Today we're incredibly excited to announce Mastra Harness.
We've been working on this for almost six months. The team built MastraCode, a TUI based coding agent we drive every day. Then, we extracted out the best parts into the Harness class for you to build your own harness.
Think about the Harness as the layer around the agent loop. It gives you a conversation you can watch, interrupt, and steer; memory suitable for long runs; storage that persists sessions; control over tool calls; task delegation to subagents; and modes you switch between with specialized agents.
Let's dive in.
How Harness works
The most fundamental concept of Mastra's Harness is the Session that persists state across turns. You can switch between plan and build mode, with per-mode tools, models, and instructions, plus a plan-approval workflow.
Manage threads? Yes you can. Harness has a thread lifecycle, you can create, switch, rename, delete, clone.
Spawn subagents?

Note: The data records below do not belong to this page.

(** The pieces of a write, one after the other. *)
Lemma wrote_app off s1 s2 i w V bl x w1 V1 x1 w2 V2 x2 :
  on_inode i w V bl x → (0 < length s1)%nat → Z.of_nat (off + length s1 + length s2) ≤ MAXFILE * BSIZE →
  wrote off s1 i w V x w1 V1 x1 → wrote (off + length s1) s2 i w1 V1 x1 w2 V2 x2 →
  wrote off (s1 ++ s2) i w V x w2 V2 x2.
Proof.
  intros Hoi Hs1 Hmax [A1 A2 A3 A4 A5 A6 A7 A8] [B1 B2 B3 B4 B5 B6 B7 B8].
  pose proof (oi_ok _ _ _ _ _ _ _ _ Hoi) as Hok. split; rewrite ?length_app.
  - by eapply touch_trans.
  - rewrite B2 at 1. rewrite A2 at 1. destruct x; by usetf.
  - by eapply fi_step_trans.
  - by rewrite B4, A4, list_insert_insert_eq.
  - intros p Hp. destruct (decide (p < off + length s1)%nat).
    + rewrite lookup_app_l by lia. destruct (lookup_lt_is_Some_2 s1 (p - off)) as [c Hc]; [lia|].
      rewrite Hc. apply B6; [lia|lia|]. rewrite A5 by lia. done.
    + rewrite lookup_app_r by lia. rewrite B5 by lia. f_equal. lia.
  - intros p c Hp Hpm Hc. apply B6; [lia|done|]. apply A6; [lia|done|done].
  - intros n Hn. by rewrite B7, A7.
  - intros Hall. assert (x1 = x) as -> by (apply A8; intros p Hp; apply Hall; lia).
    apply B8. intros p Hp E. apply (Hall p); [lia|].
    destruct (decide (slot V x (fslot (p / 512)) = 0)) as [|E2]; [done|].
    rewrite (to_slot _ _ _ _ _ A1) in E; try done. apply fblock_lt. lia.
Qed.

(** One turn of the loop: [s] at [off], within one block. *)
Definition write_piece (i : nat) (off : Z) (s : list Z) : K unit :=
  x ← geti i;
  a ← bmap i (off / BSIZE);
  bp ← bread (i_dev x) a;
  modb bp (λ y, y <| b_data ::= splice (Z.to_nat (off mod BSIZE)) s |>) ;;
  log_write bp ;;
  brelse bp.

Lemma writei_loop_eq f i off src st :
  src ≠ [] → writei_loop (S f) i off src st =
    (let m := Z.min (Z.of_nat (length src)) (BSIZE - off mod BSIZE) in
     write_piece i off (take (Z.to_nat m) src) ;;
     writei_loop f i (off + m) (drop (Z.to_nat m) src)) st.
Proof.
  intros Hs. destruct src as [|c src]; [done|]. cbn [writei_loop]. cbv zeta. unfold write_piece, mbind, M_bind.
  repeat (match goal with |- context [match ?m ?s with Ok _ _ => _ | Stop _ _ => _ end] => destruct (m s) end;
    try done).
Qed.

Lemma write_piece_ok i (off : nat) s w V bl x e :
  on_inode i w V bl x → Forall is_byte s → (0 < length s)%nat → (off mod 512 + length s ≤ 512)%nat →
  Z.of_nat (off + length s) ≤ MAXFILE * BSIZE → budget bl 6 → (2 ≤ length (free_blocks V))%nat →
  ∃ w' V' bl' x', write_piece i (Z.of_nat off) s (KS w e) = Ok tt (KS w' e) ∧
    on_inode i w' V' bl' x' ∧ wrote off s i w V x w' V' x' ∧
    (length bl' ≤ 6 + length bl)%nat ∧ (length (free_blocks V) ≤ 2 + length (free_blocks V'))%nat.
Proof.
  intros Hoi Hsb Hs0 Hfit Hmax Hbud Hfree. pose proof Hoi as [Hf Hl Hme Hok Hat].
  unfold write_piece. destruct (off_div off) as [-> ->]. rewrite Nat2Z.id.
  erewrite bind_ok; [|by apply geti_eq]. rewrite (in_dev _ _ _ Hok).
  pose proof (fblock_lt off ltac:(lia)) as Hj.
  destruct (bmap_ok ls sz sb i (Z.of_nat (off / 512)) w V bl x e Hoi)
    as (a & w1 & V1 & bl1 & x1 & Hr1 & Ho1 & G1 & Sl1 & N1 & F1 & I1 & B1 & L1 & E1).
  { change MAXFILE with 140. change (MAXFILE * BSIZE) with 71680 in Hmax. split; [lia|].
    assert (off / 512 < 140)%nat; [|lia]. apply Nat.Div0.div_lt_upper_bound. lia. }
  { eapply budget_le; [done|lia]. }
  { right. lia. }
  rewrite Nat2Z.id in *. kcall Hr1. pose proof Ho1 as [Hf1 Hl1 Hme1 Hok1 Hat1]. subst a.
  pose proof (fstx_geom _ _ _ _ _ _ _ Hf1) as Hg1.
  destruct (slot_block ls sz sb w1 V1 bl1 x1 _ Hf1 Hl1 Hok1 Hj N1) as (d & Hd & Hdb & Hdh & Hd0).
  pose proof (length_block d Hdb) as Hld.
  destruct (tx_update ls sz sb w1 V1 bl1 ∅ _ d (splice (off mod 512) s) e Hf1 Hdh)
    as (bp & w2 & w3 & y & Hr2 & _ & _ & S2 & Hr3 & Hf3 & S3).
  { pose proof (data_start_bmap ls sz sb (length V1) Hg1 Hl1). destruct (sb_small ls sz sb (length V1) Hg1 Hl1).
    destruct (in_data _ _ _ Hok1 _ Hj N1). lia. }
  { done. }
  { split; [rewrite length_splice; [done|lia]|]. apply splice_bytes; [done|apply Hdb]. }
  { done. }
  { by eapply tx_room. }
  { unfold FsTx.budget in *. lia. }
  kcall Hr2. set (j := fslot (off / 512)) in *. set (V3 := <[_ := _]> V1) in *.
  destruct (touch_block ls sz sb (length V1) Hg1 Hl1 V1 x1 j (splice (off mod 512) s d) Hok1 eq_refl Hj)
    as (T3 & Sl3 & U3); [unfold j, fslot; case_decide; lia|done|]. fold V3 in T3, Sl3, U3.
  exists w3, V3, (logged (slot V1 x1 j) bl1), x1.
  assert (Hi3 : w_inodes w3 = w_inodes w1) by (apply ts_inodes; by tstep).
  split_and!.
  - exact Hr3.
  - split; try done.
    + by rewrite (to_len _ _ _ _ _ T3).
    + by apply (to_meta _ _ _ _ _ T3).
    + apply (to_ok _ _ _ _ _ T3).
    + by rewrite Hi3.
  - split.
    + eapply touch_trans; [done|by apply grow_touch|done].
    + apply G1.
    + by fistep.
    + by rewrite Hi3.
    + intros p Hp. unfold V3, j. rewrite (write_fbyte ls sz sb (length V1) Hg1 Hl1) by (done || lia).
      by rewrite decide_True.
    + intros p c Hp Hpm Hc. unfold V3, j. rewrite (write_fbyte ls sz sb (length V1) Hg1 Hl1) by (done || lia).
      rewrite decide_False by lia. by apply (grow_fbyte sb V x).
    + intros n Hn. unfold V3. destruct (in_data _ _ _ Hok1 j Hj N1) as (H1 & H2 & _).
      pose proof (data_start_bmap ls sz sb (length V1) Hg1 Hl1).
      rewrite list_lookup_insert_ne by lia. by apply (gr_low _ _ _ _ _ G1).
    + intros Hall. apply E1. apply Hall. lia.
  - pose proof (logged_length (slot V1 x1 j) bl1). lia.
  - by rewrite (free_blocks_ext sb V1 V3).
Qed.

Lemma writei_loop_ok it fuel i (off : nat) src w V bl x e :
  on_inode i w V bl x → Forall is_byte src → Z.of_nat (off + length src) ≤ MAXFILE * BSIZE →
  (src ≠ [] → off mod 512 + length src ≤ 512 * it)%nat → (it ≤ fuel)%nat →
  budget bl (6 * it) → (2 * it ≤ length (free_blocks V))%nat →
  ∃ w' V' bl' x', writei_loop fuel i (Z.of_nat off) src (KS w e) = Ok (Z.of_nat (off + length src)) (KS w' e) ∧
    on_inode i w' V' bl' x' ∧ wrote off src i w V x w' V' x' ∧ (length bl' ≤ 6 * it + length bl)%nat.
Proof.
  revert fuel off src w V bl x. induction it as [|it IH]; intros fuel off src w V bl x Hoi Hsb Hmax Hit Hfuel Hbud Hfree.
  all: destruct (decide (src = [])) as [->|Hsrc].
  1, 3: exists w, V, bl, x; destruct fuel; cbn [writei_loop length]; rewrite Nat.add_0_r;
    (split_and!; [done|done|by eapply wrote_nil|lia]).
  1: { specialize (Hit Hsrc). destruct src; cbn in *; [done|lia]. }
  specialize (Hit Hsrc). destruct fuel as [|fuel]; [lia|]. rewrite writei_loop_eq by done. cbv zeta.
  assert (Hls : (0 < length src)%nat) by (destruct src; [done|cbn; lia]).
  pose proof (Nat.mod_upper_bound off 512). pose proof (Nat.div_mod_eq off 512).
  set (m := Nat.min (length src) (512 - off mod 512)).
  replace (Z.min _ _) with (Z.of_nat m).
  2: { destruct (off_div off) as [_ ->]. unfold m, BSIZE. lia. }
  rewrite Nat2Z.id, <- Nat2Z.inj_add.
  assert (Hlt : length (take m src) = m) by (rewrite length_take; lia).
  destruct (write_piece_ok i off (take m src) w V bl x e Hoi) as (w1 & V1 & bl1 & x1 & Hr1 & Ho1 & W1 & B1 & L1);
    rewrite ?Hlt; try lia.
  { by apply Forall_take. }
  { eapply budget_le; [done|lia]. }
  kcall Hr1.
  destruct (IH fuel (off + m)%nat (drop m src) w1 V1 bl1 x1 Ho1) as (w2 & V2 & bl2 & x2 & Hr2 & Ho2 & W2 & B2);
    rewrite ?length_drop; try lia.
  { by apply Forall_drop. }
  { intros Hne. assert (m = 512 - off mod 512)%nat as Em.
    { destruct (decide (m = length src)) as [E|]; [|lia]. rewrite E, drop_all in Hne. done. }
    replace (off + m)%nat with (S (off / 512) * 512)%nat by lia. rewrite Nat.Div0.mod_mul. lia. }
  { unfold FsTx.budget in *. lia. }
  rewrite Hr2. exists w2, V2, bl2, x2. split_and!; [| done | |lia].
  - rewrite length_drop. do 2 f_equal. lia.
  - rewrite <- (take_drop m src). eapply wrote_app; [done|rewrite Hlt; lia| |done|by rewrite Hlt].
    rewrite Hlt, length_drop. lia.
Qed.

(** ** [iupdate] *)

Lemma IBLOCK_eq (size : nat) inum :
  geometry ls sz size → layout ls sz sb size → 0 ≤ inum < sb_ninodes sb →
  sb_inodestart sb ≤ IBLOCK inum sb < sb_bmapstart sb ∧ 1 < IBLOCK inum sb ∧ home ls sz size (IBLOCK inum sb).
Proof.
  intros Hg Hl Hi. destruct (sb_small ls sz sb size Hg Hl) as [Hsb Hsm]. pose proof (data_start_bmap ls sz sb size Hg Hl).
  destruct Hg, Hl as [H0 [H1 H2] H3 H4].
  assert (0 ≤ inum / IPB ≤ (sb_ninodes sb - 1) / IPB).
  { split; [apply Z.div_pos; [lia|done]|apply Z.div_le_mono; [done|lia]]. }
  unfold IBLOCK. rewrite u32_small by lia. unfold home. lia.
Qed.

(** The inode on disk is the inode in memory. *)
Definition synced (V : list block) (x : inode) : Prop :=
  ∃ d, V !! Z.to_nat (IBLOCK (i_inum x) sb) = Some d ∧ load_dinode d x = x.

Yup, including forking to re-use the cache prefix.
Multi-turn? You got it. Harness has a loop with follow-up queuing + steer().
Ask users questions? We have a built-in ask_user tool.
Context management happens via Mastra's industry-leading observational memory system.
My personal favorite part is how easy we make it for you to display state to the user.
There's a lot going on under the hood, and for that, Harness has a pub/sub event system. It emits 35 signals, under a display_state_changed event type with a state payload and event types like agent_start, tool_input_delta, tool_suspended, subagent_text_delta, follow_up_queued, usage_update, thread_changed.
This all reduces into a HarnessDisplayState object which can can be consumed by web, mobile, or TUI, including fields like currentMessage, activeTools, pendingApproval, pendingSuspensions, activeSubagents, tasks etc.
When should I use Harness?
You're asking the right question. Early in 2025 we spent a lot of time talking about agents vs LLMs as a spectrum like self-driving cars. Single-turn vs multi-turn, tool calling, loop vs one-shot -- all of these were indications you needed an agent, not just an LLM.
Now harness vs agent is a similar spectrum. Here are signs you should be using Harness:
- If it’s supposed to be long-running or autonomous
- If it’s a colleague you’re having long conversations with
- If you’re sending it off for more than a few minutes to do a task
- If it’s writing and executing a lot of code, especially in a loop
Deep dive
Let's walk through some Harness concerns, then I'll send you over to the docs
Initialize
Here's a quick blurb for getting started. Define a couple different agents, then create a harness with modes:
import { Harness } from "@mastra/core/harness";
import { Agent } from "@mastra/core/agent";
import { Memory } from "@mastra/memory";
import { LibSQLStore } from "@mastra/libsql";
const planAgent = new Agent({...});
const executeAgent = new Agent({...});
export const harnessDemo = new Harness({
id: "harness-demo",
storage: new LibSQLStore({...}),
memory: new Memory({...}),
subagents: [...],
modes: [
{ id: "plan", name: "Plan", metadata: { default: true }, agent: planAgent },
{ id: "execute", name: "Execute", agent: executeAgent }
]
});
await harnessDemo.init();
// switch from planning to doing
await harnessDemo.switchMode({ modeId: "execute" });Subscribe to channels
Most agent APIs are one-shot: you send a prompt, the model streams a reply. But the harness keeps the conversation open.
You subscribe to a thread once, then send messages in and read everything the agent emits back: every message, tool call, and state change — as a single event stream that stays open for as long as the thread lives.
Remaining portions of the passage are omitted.